:: Material shown ::
BEGIN

Lemma packetDistributor_shutting_down fuel t changed :
  isShuttingDown (nodeData t) = true ->
  packetDistributor fuel t changed
  = {| distributedThread := t; returned := 0; sentThisInterval := 0; finished := true |}.
Proof. intros H; unfold packetDistributor; rewrite H; reflexivity. Qed.

(** C3.  Within one session the sequence number advances only with a
    transmission, and then by exactly one.  A call of [handlePacketSend]
    whose packet carries the session's sequence number either hands
    nothing to the transport and leaves the number as it is -- so when
    [shouldSuppressDuplicatePacket] answers true -- or hands that packet
    over under that number and leaves the session one number further, with
    a fresh packet carrying the new number.  Over a whole call of
    [packetDistributor] the packets handed over carry the numbers s, s+1,
    ..., s+k-1 from the session's number s on, and the session is left at
    s+k with its packet carrying that number, ready for the next call. *)
Theorem sequence_advances_with_transmission :
  (forall t b p,
      stamped (nodeData t) ->
      let r := handlePacketSend t b p in
      let s := _sequenceNumber (nodeData t) in
      let s' := _sequenceNumber (nodeData (sentThread r)) in
      stamped (nodeData (sentThread r))
      /\ (snd (shouldSuppressDuplicatePacket (nodeData t)) = true ->
          s' = s /\ calls (sentThread r) = calls t)
      /\ ((calls (sentThread r) = calls t /\ s' = s /\ packetsSent r = 0)
          \/ (sequencesOf (calls (sentThread r)) = s :: sequencesOf (calls t)
              /\ s' = s + 1 /\ 1 <= packetsSent r)))
  /\ (forall fuel t changed,
         stamped (nodeData t) ->
         let t' := distributedThread (packetDistributor fuel t changed) in
         let s := _sequenceNumber (nodeData t) in
         stamped (nodeData t')
         /\ exists k : nat,
             _sequenceNumber (nodeData t') = s + Z.of_nat k
             /\ sequencesOf (calls t') = descending s k ++ sequencesOf (calls t)).
Proof.
  split.
  - exact handlePacketSend_sequence.
  - intros fuel t changed H; exact (packetDistributor_numbered fuel t changed H).
Qed.

End Distributor_theorems.

Section Decisions.
Context {K : Carriers} {C : Collaborators}.

(** C2, as the code has it.  [isFullScene] is (view just stopped changing,
    or LOD changed) in a cycle that does not run in delta mode; in a delta
    cycle -- the view changed and the client opted into deltas, the
    function's [wantDelta] -- it is the LOD change alone. *)
Theorem full_scene_unless_delta changed n :
  fullScene (cycleOf changed n)
  = if wantDelta (cycleOf changed n)
    then hasLodChanged n
    else getViewFrustumJustStoppedChanging n || hasLodChanged n.
Proof.
  unfold cycleOf, isFullScene; cbn [fullScene wantDelta].
  destruct changed, (getWantDelta (query n)),
    (getViewFrustumJustStoppedChanging n), (hasLodChanged n); reflexivity.
Qed.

END

:: Your assignment ::
The entire set of records should be returned exactly.

:: Answer ::
Lemma packetDistributor_shutting_down fuel t changed :
  isShuttingDown (nodeData t) = true ->
  packetDistributor fuel t changed
  = {| distributedThread := t; returned := 0; sentThisInterval := 0; finished := true |}.
Proof. intros H; unfold packetDistributor; rewrite H; reflexivity. Qed.

(** C3.  Within one session the sequence number advances only with a
    transmission, and then by exactly one.  A call of [handlePacketSend]
    whose packet carries the session's sequence number either hands
    nothing to the transport and leaves the number as it is -- so when
    [shouldSuppressDuplicatePacket] answers true -- or hands that packet
    over under that number and leaves the session one number further, with
    a fresh packet carrying the new number.  Over a whole call of
    [packetDistributor] the packets handed over carry the numbers s, s+1,
    ..., s+k-1 from the session's number s on, and the session is left at
    s+k with its packet carrying that number, ready for the next call. *)
Theorem sequence_advances_with_transmission :
  (forall t b p,
      stamped (nodeData t) ->
      let r := handlePacketSend t b p in
      let s := _sequenceNumber (nodeData t) in
      let s' := _sequenceNumber (nodeData (sentThread r)) in
      stamped (nodeData (sentThread r))
      /\ (snd (shouldSuppressDuplicatePacket (nodeData t)) = true ->
          s' = s /\ calls (sentThread r) = calls t)
      /\ ((calls (sentThread r) = calls t /\ s' = s /\ packetsSent r = 0)
          \/ (sequencesOf (calls (sentThread r)) = s :: sequencesOf (calls t)
              /\ s' = s + 1 /\ 1 <= packetsSent r)))
  /\ (forall fuel t changed,
         stamped (nodeData t) ->
         let t' := distributedThread (packetDistributor fuel t changed) in
         let s := _sequenceNumber (nodeData t) in
         stamped (nodeData t')
         /\ exists k : nat,
             _sequenceNumber (nodeData t') = s + Z.of_nat k
             /\ sequencesOf (calls t') = descending s k ++ sequencesOf (calls t)).
Proof.
  split.
  - exact handlePacketSend_sequence.
  - intros fuel t changed H; exact (packetDistributor_numbered fuel t changed H).
Qed.

End Distributor_theorems.

Section Decisions.
Context {K : Carriers} {C : Collaborators}.

(** C2, as the code has it.  [isFullScene] is (view just stopped changing,
    or LOD changed) in a cycle that does not run in delta mode; in a delta
    cycle -- the view changed and the client opted into deltas, the
    function's [wantDelta] -- it is the LOD change alone. *)
Theorem full_scene_unless_delta changed n :
  fullScene (cycleOf changed n)
  = if wantDelta (cycleOf changed n)
    then hasLodChanged n
    else getViewFrustumJustStoppedChanging n || hasLodChanged n.
Proof.
  unfold cycleOf, isFullScene; cbn [fullScene wantDelta].
  destruct changed, (getWantDelta (query n)),
    (getViewFrustumJustStoppedChanging n), (hasLodChanged n); reflexivity.
Qed.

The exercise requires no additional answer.